Could Declining House Values Spark the Next Taxpayer Rebellion?

• OfTwoMinds.com/blog
 
You might think property taxes have declined 30%, paralleling declines in housing values. But nope--property tax revenues have shot up 27% just since 2006. Something remarkable happened to property taxes in the U.S. while housing lost 31% of its value from 2006 to 2009: they went up by $100 billion (27%). Equally remarkably, as we can see from this U.S. Census Bureau data on state and local tax revenues, property taxes went up even when housing slumped in the early 1990s. So though U.S. housing continues losing value--U.S. home prices declined in January, continuing a downward trend that began in August, with average U.S. home prices retreating to summer 2003 levels, according to the S&P Case-Shiller home-price indexes--property tax revenues continue their inexorable rise. I've plotted out the total national property tax revenues on a chart of the Case-Shiller home-price index.
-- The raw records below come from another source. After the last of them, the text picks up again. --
(* ===== verification/_CoqProject ===== *)
-Q . S2P
Prelude.v
Bitmap.v
Avl.v
Flash.v
Machine.v
Sim.v
BlockManager.v
BlockMaps.v
BlockRestart.v
Amu.v
AmuFacts.v
AmuSpec.v
AmuWrite.v
AmuDispatch.v
AmuFlush.v
AmuAttach.v
AmuTheorems.v
DataCache.v
DataCacheFacts.v
DataCacheSpec.v
DataCacheWrite.v
DataCacheStore.v
DataCacheRead.v
DataCacheFetch.v
DataCacheFlush.v
DataCacheTheorems.v
DataCacheFrame.v
Ftl.v
FtlSegment.v
FtlRefine.v
FtlFlush.v
FtlNamespaces.v
FtlRestart.v
FtlTheorems.v
Prp.v
PrpFacts.v
Nvme.v
NvmeTheorems.v
NvmeQueue.v
NvmeQueueTheorems.v
Alloc.v
AllocFacts.v
AllocTheorems.v
Fil.v
FilFacts.v
FilSched.v
FilQueue.v
FilDispatch.v
FilRound.v
FilMoves.v
FilDone.v
FilServe.v
FilFinish.v
FilPoll.v
FilTick.v
FilLoop.v
FilTheorems.v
According to the Bureau of Labor Statistics inflation measures, if property taxes had risen along with inflation, the total property tax revenues nationally would have risen from $210 billion in 1996--more or less about the start of housing's decade-long bubble--to $296 billion in 2011. But property taxes totaled $476 billion in 2009, a solid 60% ($180 billion) above inflation. So even as the net worth of property has fallen by a third, the property taxes collected from the owners have risen 27%.